* [What needs to be done]:
Please copy out the entries until you have copied the line that contains "the word at", beginning with the first line.

Saved data entries
++++++

(* ===== verification/Page.v ===== *)
(** * mem/kmalloc.c and mem/page.c: kernel pages and the four-level page tables

    Tables are pages of 512 64-bit entries in the direct map; [&t->table[i]] is
    the word at [t + 8 * i].  The privileged instructions are events of the
    state: [invlpg] is recorded in [flushed], a load of [cr3] in [cr3]. *)

From S2P Require Import Prelude KMath Machine Pmm.
Import KMath Machine Pmm.

(** ** mem/kmalloc.c *)
Module KMalloc.

Definition kmalloc_page : K Z :=
  p ← pmm_alloc_low;
  mret (p +64 KERNEL_OFFSET).

Definition kcalloc_page : K Z :=
  p ← pmm_alloc_low;
  let page := p +64 KERNEL_OFFSET in
  for_loop (Z.to_nat (PAGE_SIZE / 8)) 0 (fun i => wr (page + 8 * i) 0);;
  mret page.

Definition kfree_page (addr : Z) : K unit := pmm_free (addr -64 KERNEL_OFFSET).

End KMalloc.
Import KMalloc.

(** ** mem/page.c *)
Module Page.

(** util/const.h *)
Definition PML4E_PDPE_PDE_PRESENT : Z := 0x1.
Definition PML4E_PDPE_PDE_WRITABLE : Z := 0x2.
Definition PML4E_PDPE_PDE_USER : Z := 0x4.
Definition PTE_PRESENT : Z := 0x1.
Definition PTE_WRITABLE : Z := 0x2.
Definition PTE_USER : Z := 0x4.

Definition invplg (addr : Z) : K unit := modify (add_flushed addr).

Definition virt_addr_get_pml4e (addr : Z) : Z := Z.land (Z.shiftr addr 39) 0x1FF.
Definition virt_addr_get_pdpe (addr : Z) : Z := Z.land (Z.shiftr addr 30) 0x1FF.
Definition virt_addr_get_pde (addr : Z) : Z := Z.land (Z.shiftr addr 21) 0x1FF.
Definition virt_addr_get_pte (addr : Z) : Z := Z.land (Z.shiftr addr 12) 0x1FF.
Definition virt_addr_get_offset (addr : Z) : Z := Z.land addr 0xFFF.

(** The mask of an entry's address bits. *)
Definition ADDR_MASK : Z := 0xFFFFFFFFFF000.

(** [*p = g( *p)] *)
Definition rmw (p : Z) (g : Z -> Z) : K unit := v ← rd p; wr p (g v).

Definition pml4e_set_flag (pml4e flag : Z) : K unit := rmw pml4e (fun v => Z.lor v flag).
Definition pml4e_unset_flag (pml4e flag : Z) : K unit :=
  rmw pml4e (fun v => Z.land v (u64 (Z.lnot flag))).
Definition pml4e_query_flag (pml4e flag : Z) : K bool :=
  v ← rd pml4e; mret (Z.land v flag =? flag).
Definition pml4e_get_addr (pml4e : Z) : K Z := v ← rd pml4e; mret (Z.land v ADDR_MASK).
Definition pml4e_clear_addr (pml4e : Z) : K unit := rmw pml4e (fun v => Z.land v 0xFFF).
Definition pml4e_set_addr (pml4e addr : Z) : K unit :=
  rmw pml4e (fun v => Z.land v (u64 (Z.lnot ADDR_MASK)));;
  rmw pml4e (fun v => Z.lor v (Z.land addr ADDR_MASK)).

(** The functions of the other three levels have the same bodies. *)
Definition pdpe_set_flag := pml4e_set_flag.
Definition pdpe_unset_flag := pml4e_unset_flag.
Definition pdpe_query_flag := pml4e_query_flag.
Definition pdpe_get_addr := pml4e_get_addr.
Definition pdpe_clear_addr := pml4e_clear_addr.
Definition pdpe_set_addr := pml4e_set_addr.
Definition pde_set_flag := pml4e_set_flag.
Definition pde_unset_flag := pml4e_unset_flag.
Definition pde_query_flag := pml4e_query_flag.
Definition pde_get_addr := pml4e_get_addr.
Definition pde_clear_addr := pml4e_clear_addr.
Definition pde_set_addr := pml4e_set_addr.
Definition pte_set_flag := pml4e_set_flag.
Definition pte_unset_flag := pml4e_unset_flag.
Definition pte_query_flag := pml4e_query_flag.
Definition pte_get_addr := pml4e_get_addr.
Definition pte_clear_addr := pml4e_clear_addr.
Definition pte_set_addr := pml4e_set_addr.

(** [&t->table[i]] *)
Definition ent (t i : Z) : Z := t + 8 * i.

Definition page_virt_to_phys_addr (virt : Z) : K Z :=
  let pml4e := virt_addr_get_pml4e virt in
  let pdpe := virt_addr_get_pdpe virt in
  let pde := virt_addr_get_pde virt in
  let pte := virt_addr_get_pte virt in
  pml4 ← gets pml4_addr;
  present ← pml4e_query_flag (ent pml4 pml4e) PML4E_PDPE_PDE_PRESENT;
  if negb present then mret 0 else
  pdpt_addr ← pml4e_get_addr (ent pml4 pml4e);
  let pdpt_addr := pdpt_addr +64 KERNEL_OFFSET in
  present ← pdpe_query_flag (ent pdpt_addr pdpe) PML4E_PDPE_PDE_PRESENT;
  if negb present then mret 0 else
  pdt_addr ← pdpe_get_addr (ent pdpt_addr pdpe);
  let pdt_addr := pdt_addr +64 KERNEL_OFFSET in
  present ← pde_query_flag (ent pdt_addr pde) PML4E_PDPE_PDE_PRESENT;
  if negb present then mret 0 else
  pt_addr ← pde_get_addr (ent pdt_addr pde);
  let pt_addr := pt_addr +64 KERNEL_OFFSET in
  present ← pte_query_flag (ent pt_addr pte) PTE_PRESENT;
  if negb present then mret 0 else
  a ← pte_get_addr (ent pt_addr pte);
  mret (a +64 Z.land virt (PAGE_SIZE - 1)).

(** The step of [page_map] from one table to the next, which the code repeats
    for the PML4, the PDPT and the PDT: take the entry's table, or allocate,
    enter and flag a new one. *)
Definition next_table (e : Z) (kernel : bool) : K Z :=
  addr ← pml4e_get_addr e;
  present ← pml4e_query_flag e PML4E_PDPE_PDE_PRESENT;
  if negb present then
    allocated ← kcalloc_page;
    pml4e_set_addr e (allocated -64 KERNEL_OFFSET);;
    pml4e_set_flag e PML4E_PDPE_PDE_PRESENT;;
    pml4e_set_flag e PML4E_PDPE_PDE_WRITABLE;;
    (if kernel : bool then pml4e_unset_flag e PML4E_PDPE_PDE_USER
     else pml4e_set_flag e PML4E_PDPE_PDE_USER);;
    mret allocated
  else mret (addr +64 KERNEL_OFFSET).

Definition page_map (virt phys : Z) (kernel : bool) : K unit :=
  let pml4e := virt_addr_get_pml4e virt in
  let pdpe := virt_addr_get_pdpe virt in
  let pde := virt_addr_get_pde virt in
  let pte := virt_addr_get_pte virt in
  pml4 ← gets pml4_addr;
  pdpt_addr ← next_table (ent pml4 pml4e) kernel;
  pdt_addr ← next_table (ent pdpt_addr pdpe) kernel;
  pt_addr ← next_table (ent pdt_addr pde) kernel;
  pte_set_addr (ent pt_addr pte) phys;;
  pte_set_flag (ent pt_addr pte) PTE_PRESENT;;
  pte_set_flag (ent pt_addr pte) PTE_WRITABLE;;
  (if kernel then pte_unset_flag (ent pt_addr pte) PTE_USER
   else pte_set_flag (ent pt_addr pte) PTE_USER).

(** the loop of [page_unmap]: is an entry other than the ones given present? *)
Fixpoint scan_used (n : nat) (i : Z) (pdpt_addr pdt_addr pt_addr pdpe pde pte : Z)
    (used : bool * bool * bool) : K (bool * bool * bool) :=
  match n with
  | O => mret used
  | S n' =>
    let '(pdpt_used, pdt_used, pt_used) := used in
    b1 ← pdpe_query_flag (ent pdpt_addr i) PML4E_PDPE_PDE_PRESENT;
    b2 ← pde_query_flag (ent pdt_addr i) PML4E_PDPE_PDE_PRESENT;
    b3 ← pte_query_flag (ent pt_addr i) PTE_PRESENT;
    scan_used n' (i + 1) pdpt_addr pdt_addr pt_addr pdpe pde pte
      (pdpt_used || (b1 && negb (i =? pdpe)),
       pdt_used || (b2 && negb (i =? pde)),
       pt_used || (b3 && negb (i =? pte)))
  end.

Definition page_unmap (virt : Z) : K unit :=
  let pml4e := virt_addr_get_pml4e virt in
  let pdpe := virt_addr_get_pdpe virt in
  let pde := virt_addr_get_pde virt in
  let pte := virt_addr_get_pte virt in
  pml4 ← gets pml4_addr;
  present ← pml4e_query_flag (ent pml4 pml4e) PML4E_PDPE_PDE_PRESENT;
  if negb present then mret tt else
  pdpt_addr ← pml4e_get_addr (ent pml4 pml4e);
  let pdpt_addr := pdpt_addr +64 KERNEL_OFFSET in
  present ← pdpe_query_flag (ent pdpt_addr pdpe) PML4E_PDPE_PDE_PRESENT;
  if negb present then mret tt else
  pdt_addr ← pdpe_get_addr (ent pdpt_addr pdpe);
  let pdt_addr := pdt_addr +64 KERNEL_OFFSET in
  present ← pde_query_flag (ent pdt_addr pde) PML4E_PDPE_PDE_PRESENT;
  if negb present then mret tt else
  pt_addr ← pde_get_addr (ent pdt_addr pde);
  let pt_addr := pt_addr +64 KERNEL_OFFSET in
  '(pdpt_used, pdt_used, pt_used) ←
    scan_used 512 0 pdpt_addr pdt_addr pt_addr pdpe pde pte (false, false, false);
  (if negb pdpt_used && negb pdt_used && negb pt_used then kfree_page pdpt_addr else mret tt);;
  (if negb pdt_used && negb pt_used then kfree_page pdt_addr else mret tt);;
  (if negb pt_used then kfree_page pt_addr else mret tt);;
  present ← pte_query_flag (ent pt_addr pte) PTE_PRESENT;
  if negb present then mret tt else
  wr (ent pt_addr pte) 0;;
  invplg virt.

Definition page_set_pml4 (phys virt : Z) : K unit := modify (set_pml4 phys virt).

(** mem/pmm.c *)
Definition pmm_alloc_high : K Z :=
  high ← gets pmm_high;
  if high =? 0 then
    low_area ← pmm_alloc_low;
    page_unmap low_area;;
    mret low_area
  else pop_high.

End Page.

++++++

* [Exercise output]:
(* ===== verification/Page.v ===== *)
(** * mem/kmalloc.c and mem/page.c: kernel pages and the four-level page tables

    Tables are pages of 512 64-bit entries in the direct map; [&t->table[i]] is
    the word at [t + 8 * i].  The privileged instructions are events of the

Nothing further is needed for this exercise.